Хлопнула дверь, и в дальнем конце вагона показались три человека в синей форме. Первым в салон едва протиснулся здоровенный белобровый дылда лет тридцати. Форменный китель явно жал ему в плечах. За ним появился второй, крепкий, как броневик, дед. Следом семенил уже знакомый им проводник.
– Граждане панове! Показуем билет, – спокойно, совсем по-домашнему, сказал дед.
– Никто не встает со своих мест. Билетики, граждане, билетики, – вторил ему молодой, стараясь придать голосу казенный и официальный оттенок.
Граждане покорно потянулись к кошелькам и карманам.
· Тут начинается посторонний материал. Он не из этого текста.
Lemma Initialize_zone_spec b z :
  zone_ok z -> (Type_ z = eUsable -> Base z + Length z <= 4096 * bitmap_size b) ->
  bitmap_size (Initialize_zone 4096 b z) = bitmap_size b /\
  forall j, 0 <= j < bitmap_size b ->
    GetIndex (Initialize_zone 4096 b z) j = false <->
    ((Type_ z = eUsable /\ j <> 0 /\ Base z <= j * 4096 < Base z + Length z) \/ GetIndex b j = false).
Proof.
  intros ([kb Hb] & [kl Hl] & Hb0 & Hl0 & Hlt) Hin. unfold Initialize_zone.
  case_bool_decide as Ht; [split; [reflexivity|]; intros j Hj; tauto|].
  assert (Hu : Type_ z = eUsable) by (destruct (decide (Type_ z = eUsable)); tauto). specialize (Hin Hu).
  set (first := if Base z =? 0 then 4096 else 0).
  assert (Hf : (first = 4096 /\ Base z = 0) \/ (first = 0 /\ 4096 <= Base z)).
  { unfold first. destruct (Z.eqb_spec (Base z) 0); lia. }
  assert (Hp : forall x, x ∈ (λ k, first + k) <$> strides (Length z - first) 4096 <->
    exists k, x = k * 4096 /\ first <= x < Length z).
  { intros x. rewrite list_elem_of_fmap. split.
    - intros (y & -> & (k & Hk & -> & Hlt')%elem_of_strides); [|lia].
      destruct Hf as [[-> _]|[-> _]]; [exists (k + 1)|exists k]; lia.
    - intros (k & -> & Hx). exists (k * 4096 - first). split; [lia|]. apply elem_of_strides; [lia|].
      destruct Hf as [[-> _]|[-> _]]; [exists (k - 1)|exists k]; lia. }
  assert (Hidx : forall x, x ∈ (λ k, first + k) <$> strides (Length z - first) 4096 ->
    exists k, u64 (Base z + x) / 4096 = kb + k /\ x = k * 4096 /\ first <= x < Length z).
  { intros x (k & -> & Hx)%Hp. exists k. split; [|auto]. unfold u64.
    rewrite wrap_small by (destruct Hf; split; lia). rewrite Hb, <- Z.mul_add_distr_r. apply Z.div_mul. lia. }
  destruct (fold_clear (λ page, u64 (Base z + page) / 4096)
    ((λ k, first + k) <$> strides (Length z - first) 4096) b) as [Hs Hg].
  { intros x (k & -> & Hx)%Hidx. destruct Hf; lia. }
  split; [exact Hs|]. intros j Hj. rewrite Hg by exact Hj. apply or_iff_compat_r.
  rewrite list_elem_of_fmap. split.
  - intros (x & -> & (k & E & Hx)%Hidx). rewrite E in *. destruct Hf; split_and!; trivial; lia.
  - intros (_ & Hj0 & Hr). exists ((j - kb) * 4096).
    assert (Hx : (j - kb) * 4096 ∈ (λ k, first + k) <$> strides (Length z - first) 4096).
    { apply Hp. exists (j - kb). destruct Hf; lia. }
    split; [|exact Hx]. apply Hidx in Hx as (k & E & ? & _). rewrite E. lia.
Qed.
(** ** Theorems *)

(** As long as addresses last, [AllocateRegion] succeeds: the new region has the size
    and alignment asked for, overlaps no region of the address space, is recorded in
    it beside all the others, and the regions stay pairwise disjoint. *)
Theorem AllocateRegion_contract a length alignment :
  space_ok a -> 0 < length -> 0 < alignment -> roomy a length alignment ->
  exists r a', AllocateRegion a length alignment = (Some r, a') /\
    Size r = length /\ (alignment | VirtualBase r) /\
    (forall r' x, r' ∈ regions a -> owns r x -> ~ owns r' x) /\ space_ok a' /\
    (forall r', r' ∈ regions a' <-> r' = r \/ r' ∈ regions a).
Proof.
  intros Hok Hl Hal Hroom.
  destruct (AllocateRegion_spec a length alignment Hok Hl Hal Hroom) as (r & a' & E & Hs & Hd & Hr & Hap & Hok' & Hin).
  exists r, a'. split_and!; trivial. intros r' x Hr' H1 H2. specialize (Hap r' Hr'). unfold apart, owns in *. lia.
Qed.

(** [AllocateFixed] places a region at the address asked for, rounded up to whole
    pages, exactly when no address of it is taken; otherwise it changes nothing. *)
Theorem AllocateFixed_contract a virt size :
  space_ok a -> 0 <= virt -> 0 < size -> virt + size + 4096 < 2 ^ 64 ->
  let len := AlignUp size 4096 in
  match AllocateFixed a virt size with
  | (Some r, a') => VirtualBase r = virt /\ Size r = len /\
      (forall r' x, r' ∈ regions a -> owns r' x -> ~ virt <= x < virt + len) /\
      space_ok a' /\ (forall r', r' ∈ regions a' <-> r' = r \/ r' ∈ regions a)
  | (None, a') => a' = a /\ exists r' x, r' ∈ regions a /\ owns r' x /\ virt <= x < virt + len
  end.
Proof.
  intros Hok Hv Hs Hlt len. pose proof (AllocateFixed_spec a virt size Hok Hv Hs Hlt) as Hspec.
  destruct (AllocateFixed a virt size) as [[r|] a']; [|exact Hspec].
  destruct Hspec as (H1 & H2 & H3 & H4 & H5). fold len in H2. split_and!; trivial.
  intros r' x Hr' Ho. specialize (H3 r' Hr'). unfold apart, owns in *. rewrite H1, H2 in H3. lia.
Qed.

(** [Find] returns the one region that owns an address, and nothing exactly for the
    addresses no region owns; after [Erase] of a base, the region there is gone and
    every other region is still found. *)
Theorem Find_Erase a base address :
  space_ok a ->
  Find (Erase a base) address =
    match Find a address with
    | Some r => if VirtualBase r =? base then None else Some r
    | None => None
    end.
Proof.
  intros Hok. destruct (Erase_spec a base Hok) as [Hok' Hin].
  pose proof (Find_spec a address Hok) as H1. pose proof (Find_spec (Erase a base) address Hok') as H2.
  destruct (Find (Erase a base) address) as [r'|].
  - destruct H2 as ([Hr' Hne]%Hin & Ho' & _). destruct (Find a address) as [r|].
    + destruct H1 as (Hr & Ho & Hu). rewrite (Hu r' Hr' Ho') in *. destruct (Z.eqb_spec (VirtualBase r) base); tauto.
    + destruct (H1 r' Hr' Ho').
  - destruct (Find a address) as [r|]; [|reflexivity]. destruct H1 as (Hr & Ho & _).
    destruct (Z.eqb_spec (VirtualBase r) base) as [|Hne]; [reflexivity|].
    destruct (H2 r); [|exact Ho]. apply Hin. auto.
Qed.

(** The scan continues at the end of each region it passes, even of one below the
    range the address space starts at: with one low region (a program's image, say)
    the next region is placed below the start of the range. *)
Theorem AllocateRegion_below_range a length alignment r r' :
  space_ok a -> 0 < length -> 0 < alignment -> roomy a length alignment -> regions a = [r] ->
  VirtualBase r + Size r + alignment <= range_Base (m_TotalRange a) ->
  (AllocateRegion a length alignment).1 = Some r' ->
  VirtualBase r' < range_Base (m_TotalRange a).
Proof.
  intros Hok Hl Hal [Hroom _] Hreg Hlow Hr'. pose proof (ok_base _ Hok) as Hb.
  pose proof (AlignUp_ge _ _ Hb Hal) as Hup.
  assert (Hst : 0 <= AlignUp (range_Base (m_TotalRange a)) alignment) by lia.
  pose proof (AlignUp_ge (AlignUp (range_Base (m_TotalRange a)) alignment) alignment Hst Hal) as Hup2.
  assert (Hr : region_ok r) by (apply (regions_ok a); trivial; rewrite Hreg; set_solver).
  unfold AllocateRegion in Hr'. rewrite Hreg in Hr'. cbn [scan] in Hr'.
  assert (Hw : u64 (AlignUp (AlignUp (range_Base (m_TotalRange a)) alignment) alignment + length) =
    AlignUp (AlignUp (range_Base (m_TotalRange a)) alignment) alignment + length) by (apply wrap_small; split; lia).
  destruct Hr as (H1 & H2 & H3).
  rewrite Hw, (proj2 (Z.leb_gt _ _)) in Hr' by lia. simpl in Hr'.
  rewrite End_exact in Hr' by (unfold region_ok; lia).
  assert (Hend : 0 <= VirtualBase r + Size r) by lia. pose proof (AlignUp_ge (VirtualBase r + Size r) alignment Hend Hal).
  destruct (IsAvailable _ _ _); [|discriminate]. injection Hr' as <-. unfold VirtualBase at 1. simpl. lia.
Qed.
End Proofs.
– Валить надо! – Монгол дернулся было к двери, но Том остановил его.
– Погоди. Заметят. Чуть позже.
Он ловил момент, когда они отвлекутся на кого-то из пассажиров.
Ревизоры тем временем, стараясь не терять из виду вагон, задержались у какой-то старухи. Та долго рылась в вещах, и все никак не могла найти билет.
– Да куда ж я его подевала?! – причитала она, роясь то в сумке, то в большом мешке, то судорожно хватаясь за полы старенькой кофты.
Дед махнул рукой и пошел дальше по вагону. Проводник последовал за ним. Молодой остался.
– Шукай давай, а то ссажу, – с легким презрением бросил он бабке. Это был явно сельский выскочка, из тех, которые, едва осев в городе, надевают на себя мундир гаишника или куртку вахтера, и после этого сразу становятся чрезвычайно важными людьми.
– Та куда ж?! Куда ж?! – кудахтала старуха чуть не плача, беспомощно озираясь по сторонам.
– А не то вон? – Сидящая на боковой полке девушка показала под стол, где белел листочек бумажки.
Молодой посмотрел на девушку, на бумажку.
– Не, не он, – вздохнула старуха, и вдруг как-то съежилась, замолчала, умоляюще посмотрела на ревизора.
– Ладно, живи, бабка. Помни мою доброту. – Дылда еще раз взглянул на симпатичную девушку.
– Спасибо тебе, родненький. Спасибо! – с чувством запричитала бабка, хватая его за рукав.
Улучив момент, когда старик скрылся в одном из плацкартов, а молодой отвернулся, Монгол и Том рванули к выходу. Это движение не укрылось от проводника.